Unread postby kublikhan » Thu 05 Feb 2015, 01:19:23

Ok DesuMaiden I'll give this a shot. Someone correct me if I am wrong. I'm going with the assumption of mono crystalline silicon solar cells that are 5 inches square and 6 ounces in weight. Not all of that weight is silicon but I'm assuming that for simplicity. Boron doping amount is assumed to be 0.10 ppmw. 100,000 square kilometers of these solar cells would weigh about 187 trillion ounces. at .10 ppw, the amount of boron would be about 18.6 million ounces, or 527 tons. Turkey alone produced 3 million tons of boron in 2013. So the amount of boron needed to produce 100,000 square kilometers of mono crystalline silicon solar cells would be about equal to the amount of boron Turkey produces in 2 hours. In other words, a very tiny amount of annual boron production. Boron will not be a limiting factor in producing 100,000 square kilometers of solar cells. I believe Gallium is an alternate doping material. IE, if you are doping with Boron you would not also use Gallium. So doing the calculation again for Gallium seems unnecessary.

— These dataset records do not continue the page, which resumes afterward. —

(** X15.  From one object, a prediction for a task that is at least as
    difficult and has at most as many days left has a risk score that is at
    least as high, when the difficulty is not negative and a cached score is
    between 0 and 10. *)
Theorem skor_risiko_monoton
        (waktu1 waktu1' waktu2 waktu2' : datetime)
        (self : SistemDeteksiProkrastinasi)
        (deadline1 deadline2 : string) (kesulitan1 kesulitan2 : Z)
        (p1 p2 : Prediksi.t) :
  fst (prediksi_risiko_tugas waktu1 waktu1' self deadline1 kesulitan1)
  = Sukses p1 ->
  fst (prediksi_risiko_tugas waktu2 waktu2' self deadline2 kesulitan2)
  = Sukses p2 ->
  faktor_skor_sah self ->
  0 <= kesulitan1 <= kesulitan2 ->
  Prediksi.hari_tersisa p2 <= Prediksi.hari_tersisa p1 ->
  (Prediksi.skor_risiko p1 <= Prediksi.skor_risiko p2)%Q.
Proof.
  intros H1 H2 Hsah [Hk0 Hk] Hh.
  destruct (prediksi_Sukses _ _ _ _ _ _ H1) as (d1 & _ & ->).
  destruct (prediksi_Sukses _ _ _ _ _ _ H2) as (d2 & _ & ->).
  cbv zeta in *. cbn [Prediksi.hari_tersisa Prediksi.skor_risiko] in *.
  destruct (faktor_skor_batas self Hsah) as [Hf0 _].
  set (fs := get_skor_total _) in *.
  set (h1 := Z.max 0 (selisih_days (deadline_dt d1) waktu1)) in *.
  set (h2 := Z.max 0 (selisih_days (deadline_dt d2) waktu2)) in *.
  apply round2_naik.
  assert (Hq : (inject_Z 0 <= inject_Z kesulitan1)%Q
               /\ (inject_Z kesulitan1 <= inject_Z kesulitan2)%Q)
    by (rewrite <- !Zle_Qle; lia).
  change (inject_Z 0) with 0%Q in Hq. destruct Hq as [Hq0 Hq].
  assert (Hrd0 : (0 <= risiko_dasar_ fs kesulitan1)%Q)
    by (rewrite risiko_dasar_nilai; lra).
  assert (Hrd : (risiko_dasar_ fs kesulitan1 <= risiko_dasar_ fs kesulitan2)%Q)
    by (rewrite !risiko_dasar_nilai; lra).
  pose proof (risiko_penyesuaian_mendesak _ h2 h1 Hrd0 Hh) as A.
  pose proof (risiko_penyesuaian_naik _ _ h2 Hrd) as B.
  set (x := risiko_penyesuaian_ (risiko_dasar_ fs kesulitan1) h1) in *.
  set (y := risiko_penyesuaian_ (risiko_dasar_ fs kesulitan1) h2) in *.
  set (z := risiko_penyesuaian_ (risiko_dasar_ fs kesulitan2) h2) in *.
  clearbody x y z. lra.
Qed.

Lemma skor_risiko_monoton_witness :
  exists p1 p2,
    fst (prediksi_risiko_tugas contoh_sekarang contoh_sekarang contoh_sistem
                               "2024-02-01" 5) = Sukses p1 /\
    fst (prediksi_risiko_tugas contoh_sekarang contoh_sekarang contoh_sistem
                               "2024-01-10" 8) = Sukses p2 /\
    (Prediksi.skor_risiko p1 <= Prediksi.skor_risiko p2)%Q.
Proof.
  assert (H1 : exists p,
             fst (prediksi_risiko_tugas contoh_sekarang contoh_sekarang
                    contoh_sistem "2024-02-01" 5) = Sukses p)
    by (eexists; vm_compute; reflexivity).
  assert (H2 : exists p,
             fst (prediksi_risiko_tugas contoh_sekarang contoh_sekarang
                    contoh_sistem "2024-01-10" 8) = Sukses p)
    by (eexists; vm_compute; reflexivity).
  destruct H1 as [p1 H1]. destruct H2 as [p2 H2].
  exists p1, p2. split; [exact H1|]. split; [exact H2|].
  apply (skor_risiko_monoton _ _ _ _ _ _ _ _ _ _ _ H1 H2).
  - intros m Hm. discriminate Hm.
  - lia.
  - destruct (prediksi_Sukses _ _ _ _ _ _ H1) as (d1 & Hd1 & ->).
    destruct (prediksi_Sukses _ _ _ _ _ _ H2) as (d2 & Hd2 & ->).
    vm_compute in Hd1, Hd2. inversion Hd1; inversion Hd2; subst.
    vm_compute. discriminate.
Defined.

(* ------------------------------------------------------------------ *)
(** ** What each factor reads *)

Lemma hitung_metrik_entri_keterlambatan tugas acts m :
  hitung_metrik tugas acts = Sukses m ->
  keterlambatan (faktor_penilaian m)
  = keterlambatan (faktor_penilaian_ (faktor_keterlambatan tugas penilaian_awal)).
Proof.
  intro H. apply hitung_metrik_Sukses in H.
  destruct H as (dl & dib & st2 & st4 & _ & _ & _ & H2 & H4 & ->).
  cbn [metrik_dari faktor_penilaian].
  destruct (faktor_keterlambatan_ok tugas) as (Hok1 & Hw & Hr & Hk).
  destruct (faktor_waktu_pengerjaan_ok _ _ _ _ Hok1 Hw H2)
    as (Hok2 & Hl2 & Hr2 & Hk2).
  rewrite Hr in Hr2. rewrite Hk in Hk2.
  destruct (faktor_rasio_hiburan_ok acts st2 Hok2 Hr2)
    as (Hok3 & Hl3 & _ & Hk3).
  rewrite Hk2 in Hk3.
  destruct (faktor_konsistensi_ok _ _ _ Hok3 Hk3 H4) as (_ & Hl4 & _).
  rewrite Hl4, Hl3, Hl2. reflexivity.
Qed.

Lemma hitung_metrik_entri_aktivitas tugas acts m :
  hitung_metrik tugas acts = Sukses m ->
  rasio_hiburan (faktor_penilaian m)
  = rasio_hiburan (faktor_penilaian_ (faktor_rasio_hiburan acts penilaian_awal))
  /\
  konsistensi (faktor_penilaian m)
  = (let h := hitungan_harian (tanggal_aktivitas acts) in
     if 1 <? Zlen h
     then Some {| Konsistensi.skor :=
                    if deviasi_lebih_dari (ragam h) 3 then 2
                    else if deviasi_lebih_dari (ragam h) 1.5%Q then 1
                    else 0;
                  Konsistensi.deviasi_aktivitas := round2_akar (ragam h);
                  Konsistensi.rata_aktivitas_harian := round2 (mean_Z h);
                  Konsistensi.jumlah_hari := Zlen h |}
     else None).
Proof.
  intro H.
  destruct (hitung_metrik_faktor_aktivitas _ _ _ H)
    as (st2 & st4 & Hr2 & Hk3 & H4 & Hr & Hk).
  split.
  - rewrite Hr, !faktor_rasio_hiburan_dari.
    destruct (kosong acts); [rewrite Hr2; reflexivity|].
    rewrite !rasio_dari_slot by (exact Hr2 || reflexivity). reflexivity.
  - rewrite Hk. exact (faktor_konsistensi_slot _ _ _ Hk3 H4).
Qed.

(** X16.  The lateness and working-time entries of a snapshot are read
    from the tasks only, and the entertainment and consistency entries from
    the activities only: two scoring runs on the same tasks agree on the
    first two entries whatever the activities, and two runs on the same
    activities agree on the last two whatever the tasks. *)
Theorem faktor_terpisah
        (tugas tugas' : list TugasMahasiswa)
        (acts acts' : list AktivitasMahasiswa)
        (m m' : MetrikProkrastinasi) :
  hitung_metrik tugas acts = Sukses m ->
  hitung_metrik tugas' acts' = Sukses m' ->
  (tugas = tugas' ->
   keterlambatan (faktor_penilaian m) = keterlambatan (faktor_penilaian m') /\
   waktu_pengerjaan (faktor_penilaian m)
   = waktu_pengerjaan (faktor_penilaian m')) /\
  (acts = acts' ->
   rasio_hiburan (faktor_penilaian m) = rasio_hiburan (faktor_penilaian m') /\
   konsistensi (faktor_penilaian m) = konsistensi (faktor_penilaian m')).
Proof.
  intros H H'. split.
  - intros <-.
    rewrite (hitung_metrik_entri_keterlambatan _ _ _ H),
            (hitung_metrik_entri_keterlambatan _ _ _ H'),
            (hitung_metrik_waktu_pengerjaan _ _ _ H),
            (hitung_metrik_waktu_pengerjaan _ _ _ H').
    split; reflexivity.
  - intros <-.
    destruct (hitung_metrik_entri_aktivitas _ _ _ H) as [-> ->].
    destruct (hitung_metrik_entri_aktivitas _ _ _ H') as [-> ->].
    split; reflexivity.
Qed.

Lemma faktor_terpisah_witness :
  exists m m',
    hitung_metrik (tugas contoh_sistem) (aktivitas contoh_sistem) = Sukses m /\
    hitung_metrik (tugas contoh_sistem) [] = Sukses m' /\
    keterlambatan (faktor_penilaian m) = keterlambatan (faktor_penilaian m').
Proof.
  destruct (hitung_metrik_total (tugas contoh_sistem)
                                (aktivitas contoh_sistem))
    as [m Hm]; [discriminate|reflexivity|reflexivity|].
  destruct (hitung_metrik_total (tugas contoh_sistem) [])
    as [m' Hm']; [discriminate|reflexivity|reflexivity|].
  exists m, m'. split; [exact Hm|]. split; [exact Hm'|].
  apply (proj1 (faktor_terpisah _ _ _ _ _ _ Hm Hm')). reflexivity.
Defined.

(* ------------------------------------------------------------------ *)
(** ** The data of the charts *)

Lemma Qsum_saring_positif {K} (g : list (K * Q)) :
  (forall kv, In kv g -> (0 <= snd kv)%Q) ->
  (Qsum (map snd (filter (fun kv => Qgt_bool (snd kv) 0) g))
   == Qsum (map snd g))%Q.
Proof.
  induction g as [|[k v] g IH]; intro H; [reflexivity|].
  assert (Hv : (0 <= v)%Q) by (apply (H (k, v)); left; reflexivity).
  assert (IH' := IH (fun kv Hkv => H kv (or_intror Hkv))). clear IH.
  cbn [filter map snd]. unfold Qgt_bool at 1.
  destruct (Qlt_bool 0 v) eqn:E; cbn [map snd]; rewrite !Qsum_cons, IH'.
  - reflexivity.
  - apply Qlt_bool_false_iff in E. lra.
Qed.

Or if you don't want to take my word for it, just look at a recent study that looked at the very problem of resource availability for renewables. I linked to this study in the previous thread you started on this subject but here it is again:

When it comes to resource assessments, it is recognised that the overall resource utilisation of an energy system is generally considerably lower if it is based on renewable energies rather than on fossil fuels. The study shows that the geological availability of minerals does not generally represent a limiting factor in the planned expansion of renewable energies in Germany.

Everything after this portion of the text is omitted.